───── Data under study ─────

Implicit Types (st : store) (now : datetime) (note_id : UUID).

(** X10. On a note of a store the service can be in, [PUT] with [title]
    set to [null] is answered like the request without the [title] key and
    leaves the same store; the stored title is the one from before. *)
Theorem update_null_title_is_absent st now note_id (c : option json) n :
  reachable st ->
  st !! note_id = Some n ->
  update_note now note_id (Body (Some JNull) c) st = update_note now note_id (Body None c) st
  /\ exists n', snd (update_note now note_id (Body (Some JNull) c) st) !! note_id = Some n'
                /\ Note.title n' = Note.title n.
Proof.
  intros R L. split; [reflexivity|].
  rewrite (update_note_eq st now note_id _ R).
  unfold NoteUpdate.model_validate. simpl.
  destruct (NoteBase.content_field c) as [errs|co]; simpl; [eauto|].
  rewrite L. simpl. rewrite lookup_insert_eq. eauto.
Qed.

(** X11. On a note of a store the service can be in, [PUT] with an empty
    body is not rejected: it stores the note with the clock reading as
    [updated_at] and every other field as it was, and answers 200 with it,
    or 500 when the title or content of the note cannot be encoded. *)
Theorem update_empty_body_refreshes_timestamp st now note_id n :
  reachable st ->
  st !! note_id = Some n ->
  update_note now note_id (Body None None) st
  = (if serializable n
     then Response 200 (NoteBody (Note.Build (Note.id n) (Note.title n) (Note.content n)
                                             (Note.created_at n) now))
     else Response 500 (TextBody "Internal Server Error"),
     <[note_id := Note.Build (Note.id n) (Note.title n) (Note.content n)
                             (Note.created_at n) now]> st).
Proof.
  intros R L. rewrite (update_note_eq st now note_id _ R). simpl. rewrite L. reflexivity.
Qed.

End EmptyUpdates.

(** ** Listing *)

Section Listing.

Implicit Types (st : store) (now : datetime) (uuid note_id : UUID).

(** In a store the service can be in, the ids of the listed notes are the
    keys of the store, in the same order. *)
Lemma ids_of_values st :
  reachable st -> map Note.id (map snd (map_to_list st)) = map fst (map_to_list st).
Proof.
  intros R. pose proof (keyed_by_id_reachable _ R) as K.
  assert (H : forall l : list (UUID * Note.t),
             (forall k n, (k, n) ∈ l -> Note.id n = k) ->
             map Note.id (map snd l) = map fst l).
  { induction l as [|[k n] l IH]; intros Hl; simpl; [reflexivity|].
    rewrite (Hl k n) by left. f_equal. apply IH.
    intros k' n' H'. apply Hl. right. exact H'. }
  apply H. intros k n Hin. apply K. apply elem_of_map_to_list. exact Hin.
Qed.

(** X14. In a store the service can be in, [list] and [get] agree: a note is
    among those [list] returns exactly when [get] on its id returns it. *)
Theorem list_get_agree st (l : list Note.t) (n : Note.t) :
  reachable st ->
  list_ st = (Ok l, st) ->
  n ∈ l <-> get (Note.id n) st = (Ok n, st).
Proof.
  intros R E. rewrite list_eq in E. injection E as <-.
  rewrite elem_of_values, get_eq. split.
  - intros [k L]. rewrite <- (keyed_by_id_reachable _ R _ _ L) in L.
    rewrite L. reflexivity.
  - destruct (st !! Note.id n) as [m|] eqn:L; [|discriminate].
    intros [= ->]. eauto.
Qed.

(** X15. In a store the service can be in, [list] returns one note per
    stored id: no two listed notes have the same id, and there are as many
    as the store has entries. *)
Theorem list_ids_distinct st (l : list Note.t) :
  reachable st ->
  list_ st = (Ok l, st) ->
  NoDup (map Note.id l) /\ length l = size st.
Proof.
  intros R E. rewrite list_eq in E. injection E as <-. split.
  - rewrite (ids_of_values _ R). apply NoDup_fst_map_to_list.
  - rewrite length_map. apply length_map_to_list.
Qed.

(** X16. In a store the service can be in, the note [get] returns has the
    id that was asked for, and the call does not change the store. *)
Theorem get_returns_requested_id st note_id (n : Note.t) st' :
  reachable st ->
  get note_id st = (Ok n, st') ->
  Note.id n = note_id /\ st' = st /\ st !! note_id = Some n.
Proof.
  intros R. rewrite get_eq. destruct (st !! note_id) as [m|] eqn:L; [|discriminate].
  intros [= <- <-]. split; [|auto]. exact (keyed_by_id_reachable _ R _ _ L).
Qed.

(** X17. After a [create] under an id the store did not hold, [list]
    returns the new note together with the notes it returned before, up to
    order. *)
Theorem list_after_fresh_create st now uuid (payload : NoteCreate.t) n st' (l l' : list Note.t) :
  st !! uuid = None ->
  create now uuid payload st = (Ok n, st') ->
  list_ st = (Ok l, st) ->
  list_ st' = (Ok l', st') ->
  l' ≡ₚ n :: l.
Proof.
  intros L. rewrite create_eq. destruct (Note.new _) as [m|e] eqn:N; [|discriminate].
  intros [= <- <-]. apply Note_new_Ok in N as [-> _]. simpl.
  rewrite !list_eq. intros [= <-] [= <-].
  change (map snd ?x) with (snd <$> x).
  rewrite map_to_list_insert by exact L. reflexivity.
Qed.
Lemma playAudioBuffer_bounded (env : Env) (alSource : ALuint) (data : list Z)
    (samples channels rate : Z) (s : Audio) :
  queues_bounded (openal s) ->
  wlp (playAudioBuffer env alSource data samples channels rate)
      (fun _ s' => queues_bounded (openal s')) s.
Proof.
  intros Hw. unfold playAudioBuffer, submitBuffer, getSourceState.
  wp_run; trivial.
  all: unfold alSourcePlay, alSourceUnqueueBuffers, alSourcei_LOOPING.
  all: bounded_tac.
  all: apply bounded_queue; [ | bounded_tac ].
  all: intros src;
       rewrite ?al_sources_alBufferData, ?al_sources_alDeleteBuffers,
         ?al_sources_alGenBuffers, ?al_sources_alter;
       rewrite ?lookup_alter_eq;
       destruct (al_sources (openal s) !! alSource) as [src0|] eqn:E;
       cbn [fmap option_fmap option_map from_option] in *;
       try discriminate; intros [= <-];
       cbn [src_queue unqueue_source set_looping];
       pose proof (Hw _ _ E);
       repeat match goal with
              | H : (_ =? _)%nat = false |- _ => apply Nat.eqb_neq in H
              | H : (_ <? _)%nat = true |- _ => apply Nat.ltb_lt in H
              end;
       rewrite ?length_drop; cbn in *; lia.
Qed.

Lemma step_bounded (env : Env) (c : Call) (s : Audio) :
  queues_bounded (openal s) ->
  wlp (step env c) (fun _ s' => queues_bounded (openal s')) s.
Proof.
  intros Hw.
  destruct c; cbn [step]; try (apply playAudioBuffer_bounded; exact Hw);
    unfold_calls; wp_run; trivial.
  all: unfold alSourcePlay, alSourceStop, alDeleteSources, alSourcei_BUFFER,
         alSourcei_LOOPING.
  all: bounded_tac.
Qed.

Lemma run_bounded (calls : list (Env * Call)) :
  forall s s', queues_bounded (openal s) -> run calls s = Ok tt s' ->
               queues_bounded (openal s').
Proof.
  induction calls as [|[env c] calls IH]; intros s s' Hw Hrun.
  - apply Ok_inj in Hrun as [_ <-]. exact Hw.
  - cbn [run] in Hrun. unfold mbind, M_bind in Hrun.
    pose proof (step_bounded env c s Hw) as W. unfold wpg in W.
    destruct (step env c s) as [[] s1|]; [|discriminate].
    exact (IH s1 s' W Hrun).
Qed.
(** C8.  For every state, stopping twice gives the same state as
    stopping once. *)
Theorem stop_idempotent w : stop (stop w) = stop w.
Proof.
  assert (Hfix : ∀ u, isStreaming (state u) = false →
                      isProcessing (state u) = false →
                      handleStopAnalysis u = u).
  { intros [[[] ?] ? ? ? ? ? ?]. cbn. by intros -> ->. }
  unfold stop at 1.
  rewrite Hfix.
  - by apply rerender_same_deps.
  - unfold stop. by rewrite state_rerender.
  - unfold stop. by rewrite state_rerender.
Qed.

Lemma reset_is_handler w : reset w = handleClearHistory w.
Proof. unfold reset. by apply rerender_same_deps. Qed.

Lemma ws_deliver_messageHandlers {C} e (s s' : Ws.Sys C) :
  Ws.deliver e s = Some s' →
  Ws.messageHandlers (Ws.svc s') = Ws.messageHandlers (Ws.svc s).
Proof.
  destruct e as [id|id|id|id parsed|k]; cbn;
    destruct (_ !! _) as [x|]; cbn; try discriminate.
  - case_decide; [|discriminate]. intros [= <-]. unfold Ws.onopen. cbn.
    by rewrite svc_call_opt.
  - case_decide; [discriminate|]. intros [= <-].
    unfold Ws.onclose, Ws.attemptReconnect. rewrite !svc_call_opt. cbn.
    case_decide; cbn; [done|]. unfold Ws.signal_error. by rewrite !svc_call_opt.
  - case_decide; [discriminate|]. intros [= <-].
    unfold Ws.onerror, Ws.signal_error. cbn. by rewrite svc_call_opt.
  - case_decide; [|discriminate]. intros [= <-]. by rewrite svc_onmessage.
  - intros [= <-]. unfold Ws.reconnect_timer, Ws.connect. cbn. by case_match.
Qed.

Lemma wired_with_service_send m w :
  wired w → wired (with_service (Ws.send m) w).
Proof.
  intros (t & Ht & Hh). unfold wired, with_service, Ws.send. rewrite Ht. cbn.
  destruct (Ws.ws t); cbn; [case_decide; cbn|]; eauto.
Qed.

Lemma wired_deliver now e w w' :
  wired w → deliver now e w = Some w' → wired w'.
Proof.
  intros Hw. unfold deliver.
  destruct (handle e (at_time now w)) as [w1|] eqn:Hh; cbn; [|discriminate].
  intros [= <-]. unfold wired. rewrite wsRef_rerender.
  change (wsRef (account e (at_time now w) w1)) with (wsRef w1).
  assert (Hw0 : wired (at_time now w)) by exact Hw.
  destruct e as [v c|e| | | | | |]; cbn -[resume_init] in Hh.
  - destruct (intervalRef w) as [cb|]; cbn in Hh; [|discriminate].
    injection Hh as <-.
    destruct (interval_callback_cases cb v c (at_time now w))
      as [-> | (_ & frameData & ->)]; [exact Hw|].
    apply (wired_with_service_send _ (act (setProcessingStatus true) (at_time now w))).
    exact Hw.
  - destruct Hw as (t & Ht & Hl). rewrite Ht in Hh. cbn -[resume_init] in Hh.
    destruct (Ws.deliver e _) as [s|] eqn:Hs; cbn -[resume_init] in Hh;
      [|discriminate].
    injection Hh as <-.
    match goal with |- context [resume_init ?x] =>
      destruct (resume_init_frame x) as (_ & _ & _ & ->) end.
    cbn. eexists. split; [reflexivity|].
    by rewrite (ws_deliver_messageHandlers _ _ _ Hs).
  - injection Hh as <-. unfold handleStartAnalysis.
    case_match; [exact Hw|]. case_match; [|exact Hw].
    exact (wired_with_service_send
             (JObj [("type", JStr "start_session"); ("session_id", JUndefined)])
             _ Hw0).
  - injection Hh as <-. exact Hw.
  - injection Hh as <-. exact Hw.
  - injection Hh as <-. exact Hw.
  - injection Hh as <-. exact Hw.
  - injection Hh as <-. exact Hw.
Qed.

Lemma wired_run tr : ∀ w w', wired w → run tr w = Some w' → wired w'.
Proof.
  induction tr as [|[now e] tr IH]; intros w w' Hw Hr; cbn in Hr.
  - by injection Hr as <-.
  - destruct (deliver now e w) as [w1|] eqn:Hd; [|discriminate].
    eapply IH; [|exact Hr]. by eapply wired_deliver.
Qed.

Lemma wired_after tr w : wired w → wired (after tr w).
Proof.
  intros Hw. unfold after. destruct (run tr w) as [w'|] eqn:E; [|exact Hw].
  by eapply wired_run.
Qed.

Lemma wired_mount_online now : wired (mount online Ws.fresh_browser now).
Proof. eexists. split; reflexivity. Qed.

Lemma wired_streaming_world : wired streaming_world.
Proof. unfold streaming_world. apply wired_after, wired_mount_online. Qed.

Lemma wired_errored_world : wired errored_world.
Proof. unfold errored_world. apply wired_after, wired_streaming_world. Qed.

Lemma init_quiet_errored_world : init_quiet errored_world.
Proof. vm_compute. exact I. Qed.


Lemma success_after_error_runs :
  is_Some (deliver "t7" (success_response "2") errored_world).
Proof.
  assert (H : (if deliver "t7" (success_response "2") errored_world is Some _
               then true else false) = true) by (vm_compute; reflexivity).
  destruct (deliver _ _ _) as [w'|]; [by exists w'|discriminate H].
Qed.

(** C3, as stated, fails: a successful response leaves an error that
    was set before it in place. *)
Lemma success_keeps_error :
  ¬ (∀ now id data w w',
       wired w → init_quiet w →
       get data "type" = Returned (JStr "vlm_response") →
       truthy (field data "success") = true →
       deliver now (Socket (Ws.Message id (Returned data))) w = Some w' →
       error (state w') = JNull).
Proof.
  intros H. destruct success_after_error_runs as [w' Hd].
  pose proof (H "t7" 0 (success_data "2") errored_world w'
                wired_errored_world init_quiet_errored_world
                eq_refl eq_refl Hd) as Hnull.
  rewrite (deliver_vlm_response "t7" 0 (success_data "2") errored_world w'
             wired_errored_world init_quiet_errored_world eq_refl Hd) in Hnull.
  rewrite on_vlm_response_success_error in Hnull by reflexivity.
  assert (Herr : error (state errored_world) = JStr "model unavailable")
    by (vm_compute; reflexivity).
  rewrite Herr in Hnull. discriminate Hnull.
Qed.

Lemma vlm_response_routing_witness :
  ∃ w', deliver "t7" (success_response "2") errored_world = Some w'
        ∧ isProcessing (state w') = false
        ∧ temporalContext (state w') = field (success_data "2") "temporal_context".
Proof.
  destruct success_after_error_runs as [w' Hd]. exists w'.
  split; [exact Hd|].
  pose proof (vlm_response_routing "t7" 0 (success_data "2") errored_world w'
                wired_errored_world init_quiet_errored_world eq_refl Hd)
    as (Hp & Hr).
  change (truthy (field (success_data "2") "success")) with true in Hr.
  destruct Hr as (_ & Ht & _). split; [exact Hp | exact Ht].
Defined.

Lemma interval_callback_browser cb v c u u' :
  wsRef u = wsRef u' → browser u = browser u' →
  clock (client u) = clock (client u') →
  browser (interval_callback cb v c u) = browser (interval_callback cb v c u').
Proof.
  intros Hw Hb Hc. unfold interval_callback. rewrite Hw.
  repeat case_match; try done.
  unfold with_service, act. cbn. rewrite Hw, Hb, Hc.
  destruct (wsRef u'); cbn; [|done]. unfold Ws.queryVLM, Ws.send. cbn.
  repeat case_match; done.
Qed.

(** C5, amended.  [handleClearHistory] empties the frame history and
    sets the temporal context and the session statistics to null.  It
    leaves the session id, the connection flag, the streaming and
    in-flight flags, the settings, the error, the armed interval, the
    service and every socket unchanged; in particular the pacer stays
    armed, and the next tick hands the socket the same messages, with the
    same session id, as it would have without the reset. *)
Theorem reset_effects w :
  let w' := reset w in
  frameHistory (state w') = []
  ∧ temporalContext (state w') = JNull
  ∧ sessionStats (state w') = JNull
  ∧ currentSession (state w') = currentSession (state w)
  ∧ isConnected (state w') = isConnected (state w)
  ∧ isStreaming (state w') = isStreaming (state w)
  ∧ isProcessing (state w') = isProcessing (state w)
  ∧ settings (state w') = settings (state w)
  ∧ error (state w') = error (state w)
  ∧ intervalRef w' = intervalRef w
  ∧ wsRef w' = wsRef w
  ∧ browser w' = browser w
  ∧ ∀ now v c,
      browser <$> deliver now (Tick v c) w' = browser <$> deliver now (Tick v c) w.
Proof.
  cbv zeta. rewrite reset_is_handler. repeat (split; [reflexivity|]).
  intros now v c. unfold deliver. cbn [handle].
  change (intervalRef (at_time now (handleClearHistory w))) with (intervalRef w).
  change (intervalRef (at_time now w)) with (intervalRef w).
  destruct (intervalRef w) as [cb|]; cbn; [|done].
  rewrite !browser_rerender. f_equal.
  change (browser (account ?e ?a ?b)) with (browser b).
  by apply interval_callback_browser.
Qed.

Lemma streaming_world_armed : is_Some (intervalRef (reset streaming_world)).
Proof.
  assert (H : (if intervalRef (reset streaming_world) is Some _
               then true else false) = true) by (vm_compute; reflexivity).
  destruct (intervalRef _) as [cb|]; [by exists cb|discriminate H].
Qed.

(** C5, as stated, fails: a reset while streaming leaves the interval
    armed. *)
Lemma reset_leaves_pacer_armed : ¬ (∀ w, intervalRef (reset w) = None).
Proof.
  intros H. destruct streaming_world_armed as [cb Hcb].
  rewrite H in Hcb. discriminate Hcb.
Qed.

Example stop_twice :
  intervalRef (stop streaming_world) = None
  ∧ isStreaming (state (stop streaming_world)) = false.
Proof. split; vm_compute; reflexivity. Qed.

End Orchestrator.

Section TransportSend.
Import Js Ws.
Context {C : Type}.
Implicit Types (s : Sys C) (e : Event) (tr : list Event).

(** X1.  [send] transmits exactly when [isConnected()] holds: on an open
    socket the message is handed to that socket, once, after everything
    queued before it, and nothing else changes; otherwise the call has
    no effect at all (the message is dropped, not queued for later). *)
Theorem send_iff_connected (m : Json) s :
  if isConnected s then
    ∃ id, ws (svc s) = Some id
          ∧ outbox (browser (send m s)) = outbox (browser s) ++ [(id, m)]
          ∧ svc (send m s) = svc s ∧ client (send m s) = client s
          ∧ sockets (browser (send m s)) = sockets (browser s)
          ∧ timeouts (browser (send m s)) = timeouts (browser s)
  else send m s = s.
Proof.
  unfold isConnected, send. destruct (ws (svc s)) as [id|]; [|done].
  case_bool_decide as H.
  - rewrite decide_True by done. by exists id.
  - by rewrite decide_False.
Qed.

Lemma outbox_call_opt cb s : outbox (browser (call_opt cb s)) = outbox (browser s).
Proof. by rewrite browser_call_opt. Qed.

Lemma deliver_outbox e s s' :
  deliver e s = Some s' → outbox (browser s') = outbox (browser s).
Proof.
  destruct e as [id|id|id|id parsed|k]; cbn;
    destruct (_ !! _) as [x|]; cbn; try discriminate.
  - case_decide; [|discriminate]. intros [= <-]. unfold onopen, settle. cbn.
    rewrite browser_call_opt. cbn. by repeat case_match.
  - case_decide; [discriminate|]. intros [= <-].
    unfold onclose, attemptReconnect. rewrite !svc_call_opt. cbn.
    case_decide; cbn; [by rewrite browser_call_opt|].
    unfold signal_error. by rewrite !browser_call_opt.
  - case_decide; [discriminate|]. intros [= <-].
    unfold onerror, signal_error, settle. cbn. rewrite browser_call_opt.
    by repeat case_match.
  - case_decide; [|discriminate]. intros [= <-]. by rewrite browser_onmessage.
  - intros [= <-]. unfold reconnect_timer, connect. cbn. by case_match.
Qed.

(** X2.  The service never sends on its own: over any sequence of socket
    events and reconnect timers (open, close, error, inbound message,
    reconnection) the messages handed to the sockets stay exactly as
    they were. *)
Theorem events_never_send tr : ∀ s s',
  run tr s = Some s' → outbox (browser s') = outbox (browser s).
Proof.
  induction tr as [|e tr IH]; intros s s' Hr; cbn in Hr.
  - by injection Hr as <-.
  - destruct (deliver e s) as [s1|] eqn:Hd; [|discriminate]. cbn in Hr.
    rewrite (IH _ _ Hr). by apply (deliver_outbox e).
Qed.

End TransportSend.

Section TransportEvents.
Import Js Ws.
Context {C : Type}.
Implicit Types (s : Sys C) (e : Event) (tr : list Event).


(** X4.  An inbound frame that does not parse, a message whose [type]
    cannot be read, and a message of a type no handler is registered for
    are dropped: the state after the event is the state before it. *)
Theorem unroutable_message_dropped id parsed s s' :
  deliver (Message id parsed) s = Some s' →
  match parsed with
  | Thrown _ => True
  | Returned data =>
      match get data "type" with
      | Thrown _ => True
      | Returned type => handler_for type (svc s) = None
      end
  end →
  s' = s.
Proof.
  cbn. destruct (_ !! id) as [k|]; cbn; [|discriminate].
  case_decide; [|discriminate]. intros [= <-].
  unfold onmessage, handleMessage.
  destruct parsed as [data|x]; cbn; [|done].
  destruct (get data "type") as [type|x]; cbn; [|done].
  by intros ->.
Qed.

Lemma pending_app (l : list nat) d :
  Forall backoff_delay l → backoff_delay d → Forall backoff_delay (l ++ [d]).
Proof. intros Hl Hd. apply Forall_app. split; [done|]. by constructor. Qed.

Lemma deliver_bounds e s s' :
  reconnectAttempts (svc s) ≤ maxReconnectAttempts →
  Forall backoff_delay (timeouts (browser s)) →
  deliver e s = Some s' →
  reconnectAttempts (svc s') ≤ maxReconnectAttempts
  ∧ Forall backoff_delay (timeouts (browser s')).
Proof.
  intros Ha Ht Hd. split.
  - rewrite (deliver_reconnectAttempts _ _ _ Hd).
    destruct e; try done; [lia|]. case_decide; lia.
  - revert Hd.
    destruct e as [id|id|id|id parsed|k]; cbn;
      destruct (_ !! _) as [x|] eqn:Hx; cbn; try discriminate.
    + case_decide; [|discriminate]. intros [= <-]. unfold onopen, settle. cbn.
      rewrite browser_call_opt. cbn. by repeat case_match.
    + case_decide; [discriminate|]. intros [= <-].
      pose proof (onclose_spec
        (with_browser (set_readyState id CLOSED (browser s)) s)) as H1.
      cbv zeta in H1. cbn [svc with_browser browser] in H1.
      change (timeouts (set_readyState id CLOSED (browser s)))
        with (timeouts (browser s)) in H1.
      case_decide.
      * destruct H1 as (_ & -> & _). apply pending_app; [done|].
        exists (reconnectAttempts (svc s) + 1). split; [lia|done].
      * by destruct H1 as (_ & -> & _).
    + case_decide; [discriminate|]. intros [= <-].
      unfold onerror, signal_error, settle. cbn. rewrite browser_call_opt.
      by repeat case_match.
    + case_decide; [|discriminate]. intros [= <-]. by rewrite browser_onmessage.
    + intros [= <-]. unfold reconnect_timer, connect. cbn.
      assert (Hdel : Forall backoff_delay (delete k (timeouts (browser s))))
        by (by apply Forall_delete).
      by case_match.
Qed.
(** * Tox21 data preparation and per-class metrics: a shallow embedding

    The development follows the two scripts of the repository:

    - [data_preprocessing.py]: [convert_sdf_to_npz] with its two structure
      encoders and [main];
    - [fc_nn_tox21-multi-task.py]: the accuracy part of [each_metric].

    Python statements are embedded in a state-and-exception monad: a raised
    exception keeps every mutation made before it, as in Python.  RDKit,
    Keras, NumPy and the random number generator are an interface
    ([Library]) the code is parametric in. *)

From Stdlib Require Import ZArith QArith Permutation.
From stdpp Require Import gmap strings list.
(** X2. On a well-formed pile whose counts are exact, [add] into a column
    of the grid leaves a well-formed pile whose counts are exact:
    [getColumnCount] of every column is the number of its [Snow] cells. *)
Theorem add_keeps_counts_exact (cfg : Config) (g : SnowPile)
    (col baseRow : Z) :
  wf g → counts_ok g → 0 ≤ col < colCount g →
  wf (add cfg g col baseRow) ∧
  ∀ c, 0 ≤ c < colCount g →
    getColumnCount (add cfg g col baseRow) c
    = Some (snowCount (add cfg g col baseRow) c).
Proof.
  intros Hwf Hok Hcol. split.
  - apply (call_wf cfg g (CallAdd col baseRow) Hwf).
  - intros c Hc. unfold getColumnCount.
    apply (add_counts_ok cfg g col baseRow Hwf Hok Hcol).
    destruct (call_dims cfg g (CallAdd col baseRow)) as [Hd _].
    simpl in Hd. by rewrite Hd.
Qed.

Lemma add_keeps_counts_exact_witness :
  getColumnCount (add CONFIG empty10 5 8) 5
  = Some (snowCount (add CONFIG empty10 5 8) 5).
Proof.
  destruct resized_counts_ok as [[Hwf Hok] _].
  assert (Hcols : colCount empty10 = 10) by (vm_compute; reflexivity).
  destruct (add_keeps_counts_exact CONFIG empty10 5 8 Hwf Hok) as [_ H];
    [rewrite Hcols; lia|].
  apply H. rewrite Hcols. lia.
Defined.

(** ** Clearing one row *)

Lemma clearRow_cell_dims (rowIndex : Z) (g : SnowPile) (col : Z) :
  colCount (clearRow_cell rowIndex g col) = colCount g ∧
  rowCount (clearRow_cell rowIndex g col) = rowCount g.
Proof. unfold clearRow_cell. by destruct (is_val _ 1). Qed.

─────

**What you need to do**: Write only the number of lines in the entries that contain the word "timeouts".

**Answer space**: 6